### Task requirements:
Skip every line before the one containing "unfold GetAsResult. keeps_local_auto.", then copy that line and the rest of the entries below exactly, through the last line.

### Source material:

(* ===== verification/StatusHelpers.v ===== *)
(** * What the status managers share: pkg/k8s/operator/status/helpers.go

    The conditions, when a workload counts as available, and what both status
    managers do to learn it: reading objects and building conditions. *)
From S2P Require Import Prelude GoStd Errors K8sTypes ApiTypes Effects Cluster Client.
From S2P Require Import Transformations.

(** ** helpers.go *)
Definition ConditionTypeReconcileSucceeded := "ReconcileSucceeded".
Definition ConditionTypeAllAgentsAvailable := "AllAgentsAvailable".
Definition CondtionTypeAllK8sSensorsAvailable := "AllK8sSensorsAvailable".

Definition getAgentPhase (reconcileErr : option error) : AgentOperatorState :=
  match reconcileErr with Some _ => OperatorStateFailed | None => OperatorStateRunning end.
Definition getReason (reconcileErr : option error) : string :=
  match reconcileErr with None => "" | Some e => ErrorMsg e end.

Definition toResourceInfo (meta : ObjectMeta) : Result.t ResourceInfo :=
  Result.OfSuccess {| ri_Name := om_Name meta; ri_UID := om_UID meta |}.

Definition truncate_limit : nat := Z.to_nat 32768.
Definition truncateMessage (message : string) : string :=
  if String.length message <=? truncate_limit then message
  else String.substring 0 truncate_limit message.

Definition EventTypeNormal := "Normal".
Definition EventTypeWarning := "Warning".
Definition eventTypeFromCondition (condition : Condition) : string :=
  if String.eqb (cond_Status condition) ConditionTrue then EventTypeNormal else EventTypeWarning.

Definition daemonsetIsAvailable (ds : DaemonSet) : bool :=
  let status := ds_Status ds in
  if Optional.IsNotPresent (Optional.Of status) then false
  else if negb (Z.eqb (om_Generation (ds_Meta ds)) (dss_ObservedGeneration status)) then false
  else if negb (Z.eqb (dss_NumberMisscheduled status) 0) then false
  else if negb (Z.eqb (dss_DesiredNumberScheduled status) (dss_NumberAvailable status)) then false
  else if negb (Z.eqb (dss_DesiredNumberScheduled status) (dss_UpdatedNumberScheduled status))
  then false
  else true.

Definition DeploymentAvailable := "Available".
Definition DeploymentProgressing := "Progressing".
Definition DeploymentReplicaFailure := "ReplicaFailure".

Notation deploymentConditionsMap := (gmap string DeploymentCondition) (only parsing).
Definition deploymentConditionsAsMap (conditions : list DeploymentCondition) :
    deploymentConditionsMap :=
  foldl (fun res condition => <[dc_Type condition := condition]> res) ∅ conditions.

Definition deploymentHasMinimumAvailability (conditions : deploymentConditionsMap) : bool :=
  match conditions !! DeploymentAvailable with
  | Some condition => String.eqb (dc_Status condition) ConditionTrue
  | None => false
  end.
Definition deploymentIsComplete (conditions : deploymentConditionsMap) : bool :=
  match conditions !! DeploymentProgressing with
  | Some condition => String.eqb (dc_Status condition) ConditionTrue &&
                      String.eqb (dc_Reason condition) "NewReplicaSetAvailable"
  | None => false
  end.
Definition deploymentHasReplicaFailures (conditions : deploymentConditionsMap) : bool :=
  match conditions !! DeploymentReplicaFailure with
  | Some condition => String.eqb (dc_Status condition) ConditionTrue
  | None => false
  end.
Definition deploymentIsAvailableAndComplete (dpl : Deployment) : bool :=
  let conditions := deploymentConditionsAsMap (dps_Conditions (dp_Status dpl)) in
  if negb (Z.eqb (dps_ObservedGeneration (dp_Status dpl)) (om_Generation (dp_Meta dpl))) then false
  else if negb (deploymentHasMinimumAvailability conditions) then false
  else if negb (deploymentIsComplete conditions) then false
  else if deploymentHasReplicaFailures conditions then false
  else true.

Definition setStatusDotDaemonset (ds : ResourceInfo) (agentNew : InstanaAgent) : InstanaAgent :=
  agentNew <| agent_Status ::= fun s => s <| st_DaemonSet := ds |> |>.
Definition setStatusDotConfigSecret (cm : ResourceInfo) (agentNew : InstanaAgent) : InstanaAgent :=
  agentNew <| agent_Status ::= fun s => s <| st_ConfigSecret := cm |> |>.
Definition setStatusDotNamespacesConfigmap (cm : ResourceInfo) (agentNew : InstanaAgent) :
    InstanaAgent :=
  agentNew <| agent_Status ::= fun s => s <| st_NamespacesConfigMap := cm |> |>.
Definition setStatusDotOperatorVersion (version : SemanticVersion) (agentNew : InstanaAgent) :
    InstanaAgent :=
  agentNew <| agent_Status ::= fun s => s <| st_OperatorVersion := Some version |> |>.
Definition setStatusDotConfigSecretRemote (cm : ResourceInfo) (agentNew : InstanaAgentRemote) :
    InstanaAgentRemote :=
  agentNew <| remote_Status ::= fun s => s <| rst_ConfigSecret := cm |> |>.
Definition setStatusDotDeployment (deployment : ResourceInfo) (agentNew : InstanaAgentRemote) :
    InstanaAgentRemote :=
  agentNew <| remote_Status ::= fun s => s <| rst_Deployment := deployment |> |>.
Definition setStatusDotOperatorVersionRemote (version : SemanticVersion)
    (agentNew : InstanaAgentRemote) : InstanaAgentRemote :=
  agentNew <| remote_Status ::= fun s => s <| rst_OperatorVersion := Some version |> |>.

Definition objectKeyHasNoName (key : ObjectKey) : bool := String.eqb (key_Name key) "".

(** ** What both managers do *)

(** A condition of a custom resource of the generation. *)
Definition NewCondition (generation : Z) (type status reason message : string) : Condition :=
  {| cond_Type := type; cond_Status := status; cond_ObservedGeneration := generation;
     cond_LastTransitionTime := 0; cond_Reason := reason; cond_Message := message |}.

(** The objects of the keys, or the condition and the error of the first that
    cannot be read: the loop of [getAllAgentsAvailableCondition]. *)
Fixpoint readAll {W X} `{K8sApi W} (k : kind) (z : denote k)
    (unavailable : ObjectKey → error → Condition) (keys : list ObjectKey)
    (objects : list (denote k)) : M W X (list (denote k) + Result.t Condition) :=
  match keys with
  | [] => mret (inl objects)
  | key :: keys =>
      res ← GetAsResult k key z;
      match Result.err res with
      | None => readAll k z unavailable keys (objects ++ [Result.res res])
      | Some err => mret (inr (Result.Of (unavailable key err) (Some err)))
      end
  end.

(** ** Facts *)

(** The condition of a type that a map built from the list holds: the last one. *)
Definition last_of_type (type : string) (l : list DeploymentCondition) :
    option DeploymentCondition :=
  last (filter (fun c => dc_Type c = type) l).

Lemma deploymentConditionsAsMap_lookup l type :
  deploymentConditionsAsMap l !! type = last_of_type type l.
Proof.
  unfold deploymentConditionsAsMap, last_of_type. induction l as [|c l IH] using rev_ind; [done|].
  rewrite foldl_app, filter_app. simpl. destruct (decide (dc_Type c = type)) as [<-|Hn].
  - rewrite lookup_insert_eq. rewrite filter_cons_True, filter_nil by done.
    by rewrite last_snoc.
  - rewrite lookup_insert_ne by done.
    rewrite filter_cons_False, filter_nil, app_nil_r by done. exact IH.
Qed.

(** The condition is of the type and the generation, and says True, False or
    Unknown for the reason given for it. *)
Definition condition_of (generation : Z) (type : string) (yes no unknown : Prop) (c : Condition) : Prop :=
  cond_Type c = type ∧ cond_ObservedGeneration c = generation ∧
  (cond_Status c = ConditionTrue ∧ yes ∨ cond_Status c = ConditionFalse ∧ no ∨
   cond_Status c = ConditionUnknown ∧ unknown).
(** The condition [c] tells how the reconciliation ended. *)
Definition reconcile_told (generation : Z) (reconcileErr : option error) (c : Condition) : Prop :=
  cond_ObservedGeneration c = generation ∧
  match reconcileErr with
  | None => cond_Status c = ConditionTrue
  | Some e => cond_Status c = ConditionFalse ∧ cond_Message c = truncateMessage (ErrorMsg e)
  end.

Lemma condition_of_content generation type yes no unknown c c' :
  same_content c' c → condition_of generation type yes no unknown c →
  condition_of generation type yes no unknown c'.
Proof.
  intros (Ht & Hs & Hg & _) (? & ? & Hp). unfold condition_of. rewrite Ht, Hs, Hg. done.
Qed.
Lemma condition_of_mono generation type (yes no unknown yes' no' unknown' : Prop) c :
  (yes → yes') → (no → no') → (unknown → unknown') →
  condition_of generation type yes no unknown c → condition_of generation type yes' no' unknown' c.
Proof. intros ??? (? & ? & ?). unfold condition_of. naive_solver. Qed.

(** What a manager does besides the patch: it reads and fires events. *)
Definition status_event (ev : event) : Prop :=
  match ev with EGet _ _ _ | ERecord _ _ _ => True | _ => False end.
Definition reads_ok (t : list event) : Prop := ∀ k key e, EGet k key (inr e) ∉ t.
(** A step that only reads, and reports a failed read. *)
Definition reading {A} (r : Result.t A) (t : list event) : Prop :=
  Forall status_event t ∧ (Result.err r = None → reads_ok t).
Definition fired (c : Condition) : event :=
  ERecord (eventTypeFromCondition c) (cond_Reason c) (cond_Message c).
Definition deployment_seen (t : list event) (key : ObjectKey) : Prop :=
  ∃ d, EGet KDeployment key (inl d) ∈ t ∧ deploymentIsAvailableAndComplete d = true.
(** It was read and is not available, and it could not be read. *)
Definition deployment_lacking (t : list event) (key : ObjectKey) : Prop :=
  ∃ d, EGet KDeployment key (inl d) ∈ t ∧ deploymentIsAvailableAndComplete d = false.
Definition read_failed (k : kind) (t : list event) (key : ObjectKey) : Prop :=
  ∃ e, EGet k key (inr e) ∈ t.

Lemma reads_ok_nil : reads_ok [].
Proof. intros ???. set_solver. Qed.
Lemma reads_ok_app t u : reads_ok (t ++ u) ↔ reads_ok t ∧ reads_ok u.
Proof. unfold reads_ok. setoid_rewrite elem_of_app. naive_solver. Qed.
Lemma reads_ok_one k key (v : denote k) : reads_ok [EGet k key (inl v)].
Proof. intros k' key' e ?%list_elem_of_singleton. simplify_eq. Qed.
Lemma record_reads_ok e r m : reads_ok [ERecord e r m].
Proof. intros ???. set_solver. Qed.
Lemma reading_nil {A} (r : Result.t A) : reading r [].
Proof. split; [done|]. intros _. apply reads_ok_nil. Qed.
#[export] Hint Resolve reads_ok_nil record_reads_ok : operator.

Section Reading.
Context {W X : Type} `{K8sApi W}.
Notation M := (M W X).

Lemma GetAsResult_emits (k : kind) key z (R : outcome (Result.t (denote k)) → list event → Prop) :
  (∀ v, R (Ret (Result.Of v None)) [EGet k key (inl v)]) →
  (∀ e, R (Ret (Result.Of z (Some e))) [EGet k key (inr e)]) →
  emits (W:=W) (X:=X) (GetAsResult k key z) R.
Proof. intros Hv He. unfold GetAsResult. do 2 emits_step. destruct a; emits_step; auto. Qed.

(** A read of an object of which only the metadata is kept. *)
Lemma read_info_emits (k : kind) key z (f : denote k → Result.t ResourceInfo) :
  (∀ v, Result.err (f v) = None) →
  emits (r ← GetAsResult k key z; mret (Result.Map r f) : M _) (post reading (fun _ _ => False)).
Proof.
  intros Hf. emits_step. apply GetAsResult_emits; intros; emits_step; simpl;
    (split; [by repeat constructor|]); [|done]. intros _. apply reads_ok_one.
Qed.

Lemma readAll_emits (k : kind) z unavailable keys seen u objects :
  Forall2 (fun key o => EGet k key (inl o) ∈ u) seen objects →
  emits (readAll k z unavailable keys objects : M _) (post (fun r t =>
    Forall status_event t ∧
    match r with
    | inl objects' => reads_ok t ∧
        Forall2 (fun key o => EGet k key (inl o) ∈ u ++ t) (seen ++ keys) objects'
    | inr res => ∃ key err, key ∈ keys ∧ EGet k key (inr err) ∈ t ∧ res = Result.Of (unavailable key err) (Some err)
    end) (fun _ _ => False)).
Proof.
  revert seen u objects. induction keys as [|key keys IH]; intros seen u objects Hs; simpl.
  - emits_step. simpl. rewrite !app_nil_r. auto with operator.
  - emits_step. apply GetAsResult_emits.
    + intros o. simpl. eapply emits_mono.
      { apply (IH (seen ++ [key]) (u ++ [EGet k key (inl o)]) (objects ++ [o])).
        apply Forall2_app.
        - eapply Forall2_impl; [exact Hs|]. set_solver.
        - constructor; [set_solver|done]. }
      intros [r|p|] t Ht; simpl in *; [|done..]. destruct Ht as [He Hr].
      split; [by constructor|]. destruct r as [objects'|res].
      2: { destruct Hr as (key' & err & ? & ? & ->). exists key', err. set_solver. }
      destruct Hr as [Hok Hf].
      split; [apply (reads_ok_app [_]); by split; [apply reads_ok_one|]|].
      by rewrite <- !app_assoc in Hf.
    + intros e. simpl. emits_step. simpl. split; [by repeat constructor|]. exists key, e. set_solver.
Qed.
(** All the objects of the keys satisfy the check, or one could not be read. *)
Lemma readAll_all (k : kind) z unavailable keys (check : denote k → bool) :
  emits (readAll k z unavailable keys [] : M _) (post (fun r t =>
    Forall status_event t ∧
    match r with
    | inl objects => reads_ok t ∧ length objects = length keys ∧
        (GoList.All objects check = true →
         ∀ key, key ∈ keys → ∃ o, EGet k key (inl o) ∈ t ∧ check o = true) ∧
        (GoList.All objects check = false →
         ∃ key o, key ∈ keys ∧ EGet k key (inl o) ∈ t ∧ check o = false)
    | inr res => ∃ key err, key ∈ keys ∧ EGet k key (inr err) ∈ t ∧ res = Result.Of (unavailable key err) (Some err)
    end) (fun _ _ => False)).
Proof.
  eapply emits_mono; [by apply (readAll_emits k z unavailable keys [] [])|].
  intros [[objects|res]|p|] t Ht; simpl in *; [|done..].
  destruct Ht as (Ht & Hok & Hf). split_and!; [done|done|symmetry; by eapply Forall2_length|..].
  2: { intros Hall. assert (Hno : ¬ Forall (fun o => check o = true) objects).
    { rewrite <- GoList.All_spec, Hall. done. }
    apply not_Forall_Exists in Hno; [|apply _]. apply Exists_exists in Hno as (o & [i Hi]%list_elem_of_lookup & Hc).
    destruct (Forall2_lookup_r _ _ _ _ _ Hf Hi) as (key & Hkey & Hin). exists key, o.
    split; [by eapply list_elem_of_lookup_2|]. split; [done|]. by apply not_true_iff_false. }
  intros Hall key [i Hi]%list_elem_of_lookup. destruct (Forall2_lookup_l _ _ _ _ _ Hf Hi) as (o & Ho & Hin).
  exists o. split; [done|]. apply GoList.All_spec in Hall. rewrite Forall_forall in Hall.
  apply Hall. by eapply list_elem_of_lookup_2.
Qed.
Lemma readAll_local (k : kind) z unavailable keys objects :
  keeps_local (readAll k z unavailable keys objects : M _).
Proof.
  revert objects. induction keys as [|key keys IH]; intros objects; simpl; [keeps_local_auto|].
  unfold GetAsResult. keeps_local_auto.
Qed.
End Reading.
#[export] Hint Extern 1 (keeps_local (readAll ?k _ _ _ _)) => apply (readAll_local k) : operator.

(** A getter that reads an object to keep its name, or answers at once. *)
Ltac read_info_step :=
  lazymatch goal with
  | |- emits (GetAsResult ?k ?key ?z ≫= _) _ => by apply (read_info_emits k key z)
  | |- emits (mret _) _ => emits_step; apply reading_nil
  end.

### Reply:
  unfold GetAsResult. keeps_local_auto.
Qed.
End Reading.
#[export] Hint Extern 1 (keeps_local (readAll ?k _ _ _ _)) => apply (readAll_local k) : operator.

(** A getter that reads an object to keep its name, or answers at once. *)
Ltac read_info_step :=
  lazymatch goal with
  | |- emits (GetAsResult ?k ?key ?z ≫= _) _ => by apply (read_info_emits k key z)
  | |- emits (mret _) _ => emits_step; apply reading_nil
  end.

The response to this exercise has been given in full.